[INFORMATION SHOWN]

(* ===== verification/PiratesSteps.v ===== *)
(** * Pirates and ninjas: every step keeps the invariant *)

From S2P Require Import Prelude Queue CString Pirates PiratesInv.

Section steps.
Context (cf : config) (Hcf : config_ok cf) (base : Z → list visit_t).

Lemma ids_nodup_ok : NoDup (ids cf).
Proof using Hcf. apply ids_nodup. destruct Hcf as (_ & ? & _). lia. Qed.

(** One thread moves on; nobody else changes. *)
Lemma pinv_move w w' h p' :
  pinv cf base w → pc w h ≠ HNone → p' ≠ HNone →
  shape (chairs (dept w')) = shape (chairs (dept w)) →
  0 ≤ dalign (dept w') ≤ 3 →
  (∀ y, y ∈ seated (chairs (dept w')) → alignment (humans w y) = owner (dalign (dept w'))) →
  NoDup (seated (chairs (dept w'))) →
  (∀ y, y ∈ seated (chairs (dept w')) ↔ if decide (h = y) then p' = HCostume else y ∈ seated (chairs (dept w))) →
  aborted w' = false →
  (∀ y, pc w' y = if decide (h = y) then p' else pc w y) →
  (∀ y, alignment (humans w' y) = alignment (humans w y)) →
  (∀ y, h ≠ y → willReturn (humans w' y) = willReturn (humans w y) ∧ visit (humans w' y) = visit (humans w y)) →
  ret_ok p' (willReturn (humans w' h)) →
  (served p' (willReturn (humans w' h)) → visited (base h) (humans w' h)) →
  onto (base h) (humans w' h) →
  visitsLeft w' = visitsLeft w - unfinished (pc w h) (willReturn (humans w h))
                  + unfinished p' (willReturn (humans w' h)) →
  pinv cf base w'.
Proof using Hcf.
  intros Hinv Hh Hp' Hsh Hda How Hnd Hseat Hab Hpc Hal Hoth Hret Hserved Honto Hleft. split; try done.
  - rewrite Hsh. apply (i_shape cf base w Hinv).
  - intros y Hy. rewrite Hal. by apply How.
  - intros y. rewrite Hseat, Hpc. case_decide; [done|]. by apply (i_pc cf base).
  - intros y. rewrite Hpc, Hal. case_decide as Hy; [intros _; rewrite <-Hy|]; by apply (i_align cf base).
  - intros y. rewrite Hpc, <-(i_ids cf base w Hinv). case_decide as Hy; [by rewrite <-Hy|done].
  - intros y. rewrite Hpc. case_decide as Hy; [by rewrite <-Hy|].
    destruct (Hoth y Hy) as [-> _]. by apply (i_ret cf base).
  - rewrite Hleft, (i_left cf base w Hinv).
    rewrite (zsum_change (λ y, unfinished (pc w y) (willReturn (humans w y)))
      (λ y, unfinished (pc w' y) (willReturn (humans w' y))) h).
    + rewrite (Hpc h), decide_True by done. lia.
    + apply ids_nodup_ok.
    + by apply (i_ids cf base w Hinv).
    + intros y Hy. rewrite Hpc, decide_False by done. by destruct (Hoth y ltac:(done)) as [-> _].
  - intros y. rewrite Hpc. case_decide as Hy; [by rewrite <-Hy|].
    unfold visited. destruct (Hoth y Hy) as [-> ->]. by apply (i_served cf base).
  - intros y. destruct (decide (h = y)) as [<-|Hy]; [done|]. unfold onto. destruct (Hoth y Hy) as [_ ->].
    by apply (i_onto cf base).
Qed.

(** The same when the department is left alone. *)
Lemma pinv_walk w w' h p' :
  pinv cf base w → pc w h ≠ HNone → pc w h ≠ HCostume → p' ≠ HNone → p' ≠ HCostume →
  dept w' = dept w → aborted w' = aborted w →
  (∀ y, pc w' y = if decide (h = y) then p' else pc w y) →
  (∀ y, alignment (humans w' y) = alignment (humans w y)) →
  (∀ y, h ≠ y → willReturn (humans w' y) = willReturn (humans w y) ∧ visit (humans w' y) = visit (humans w y)) →
  ret_ok p' (willReturn (humans w' h)) →
  (served p' (willReturn (humans w' h)) → visited (base h) (humans w' h)) →
  visit (humans w' h) = visit (humans w h) →
  visitsLeft w' = visitsLeft w - unfinished (pc w h) (willReturn (humans w h))
                  + unfinished p' (willReturn (humans w' h)) →
  pinv cf base w'.
Proof using Hcf.
  intros Hinv Hh Hc Hp' Hc' Hd Hab. intros. pose proof (i_pc cf base w Hinv) as Hpc.
  apply (pinv_move w w' h p'); try done; rewrite ?Hd.
  - done.
  - apply (i_dalign cf base w Hinv).
  - apply (i_owner cf base w Hinv).
  - apply (i_nodup cf base w Hinv).
  - intros y. case_decide as Hy; [|done]. subst y. rewrite Hpc. by split.
  - rewrite Hab. apply (i_abort cf base w Hinv).
  - unfold onto. by match goal with H : visit _ = visit _ |- _ => rewrite H end; apply (i_onto cf base).
Qed.

(** ** Changing hands *)

(** Code that changes nothing. *)
Definition pure {A} (m : prog A) : Prop := ∀ w, wlp m w (λ _ w', w' = w).

Lemma pure_ret {A} (a : A) : pure (mret a).
Proof. intros w. by apply wlp_ret. Qed.
Lemma pure_reads {A} (f : world → option A) : pure (reads f).
Proof. intros w. apply wlp_reads. by intros. Qed.
Lemma pure_walk {A} (f : world → option A) : pure (walk f).
Proof. intros w. by apply wlp_walk. Qed.
Lemma pure_undefined {A} : pure (undefined : prog A).
Proof. done. Qed.
Lemma pure_bind {A B} (m : prog A) (k : A → prog B) : pure m → (∀ a, pure (k a)) → pure (m ≫= k).
Proof. intros Hm Hk w. apply wlp_bind. eapply wlp_mono; [apply Hm|]. intros a ? ->. apply Hk. Qed.
Lemma pure_unlocked {A} locks g i a (m : prog A) : pure m → pure (unlocked locks g i a m).
Proof.
  intros Hm. unfold unlocked. case_match; [done|]. intros w. unfold glance, wlp. by destruct (m (g i w)).
Qed.

Create HintDb pure discriminated.
#[local] Hint Resolve pure_ret pure_reads pure_walk pure_undefined : pure.

Lemma pure_swap_condition locks g h now d : pure (swap_condition locks g h now d).
Proof.
  unfold swap_condition, queue_count, queue_at, get.
  repeat match goal with
  | |- pure (mbind _ _) => apply pure_bind
  | |- pure (unlocked _ _ _ _ _) => apply pure_unlocked
  | |- pure (let _ := _ in _) => cbv zeta
  | |- pure (match ?x with _ => _ end) => destruct x
  | |- ∀ _, pure _ => intros ?
  | |- pure _ => solve [eauto with pure]
  end.
Qed.

Definition swapped (w : world) : world :=
  set_dept (mkDept (if dalign (dept w) =? PIRATE then TO_NINJA else TO_PIRATE) (chairs (dept w))) w.

Lemma start_swap_spec locks g h now w :
  wlp (start_swap locks g h now) w (λ _ w',
    w' = w ∨ (dalign (dept w) = PIRATE ∨ dalign (dept w) = NINJA) ∧ w' = swapped w).
Proof.
  unfold start_swap, get. do 2 wlp_step. intros d [= <-].
  destruct ((dalign (dept w) =? PIRATE) || (dalign (dept w) =? NINJA)) eqn:Ed; [|wlp_step; by left].
  assert (dalign (dept w) = PIRATE ∨ dalign (dept w) = NINJA) as Hd.
  { apply orb_true_iff in Ed as [?%Z.eqb_eq|?%Z.eqb_eq]; auto. }
  wlp_step. eapply wlp_mono; [apply pure_swap_condition|]. intros due ? ->.
  destruct due; [|wlp_step; by left]. unfold put. wlp_step. intros ? [= <-]. by right.
Qed.

Lemma swapped_pinv w : pinv cf base w → dalign (dept w) = PIRATE ∨ dalign (dept w) = NINJA → pinv cf base (swapped w).
Proof.
  intros Hinv Hd. pose proof (i_owner cf base w Hinv) as Ho. destruct Hinv. split; try done; cbn.
  - destruct Hd as [-> | ->]; done.
  - intros x Hx. rewrite (Ho x Hx). by destruct Hd as [-> | ->].
Qed.

Lemma finish_pinv w : pinv cf base w → pinv cf base (set_dept (finish_swap (dept w)) w).
Proof.
  intros Hinv. unfold finish_swap.
  destruct (((dalign (dept w) =? TO_PIRATE) || (dalign (dept w) =? TO_NINJA)) && all_empty (dept w)) eqn:E.
  - apply andb_true_iff in E as [_ E]. pose proof (all_empty_seated _ E) as He. destruct Hinv.
    split; try done; cbn.
    + by case_match.
    + intros x Hx. rewrite He in Hx. by apply elem_of_nil in Hx.
  - destruct Hinv. by split.
Qed.

(** ** Entering and leaving *)

Lemma fight_none w h : (alignment (humans w h) = PIRATE ∨ alignment (humans w h) = NINJA) →
  (∀ x, x ∈ seated (chairs (dept w)) → alignment (humans w x) = alignment (humans w h)) → fight w h = false.
Proof.
  intros Ha H. unfold fight. induction (chairs (dept w)) as [|[c|] cs IH]; [done| |].
  - cbn [existsb]. destruct (hum c) as [x|] eqn:Ex.
    + rewrite (seated_cons_occ c x) in H by done. rewrite IH by (intros y Hy; apply H; by right).
      rewrite (H x) by left. unfold other_alignment. by destruct Ha as [-> | ->].
    + rewrite seated_cons_free in H by done. by apply IH.
  - by apply IH.
Qed.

[/INFORMATION SHOWN]

**INSTRUCTIONS TO FOLLOW**.
Output the lines above between the one holding "- destruct Hinv. by split." and the one holding "intros Ha H.", inclusive, with nothing before or after them.

**RESPONSE**.
  - destruct Hinv. by split.
Qed.

(** ** Entering and leaving *)

Lemma fight_none w h : (alignment (humans w h) = PIRATE ∨ alignment (humans w h) = NINJA) →
  (∀ x, x ∈ seated (chairs (dept w)) → alignment (humans w x) = alignment (humans w h)) → fight w h = false.
Proof.
  intros Ha H. unfold fight. induction (chairs (dept w)) as [|[c|] cs IH]; [done| |].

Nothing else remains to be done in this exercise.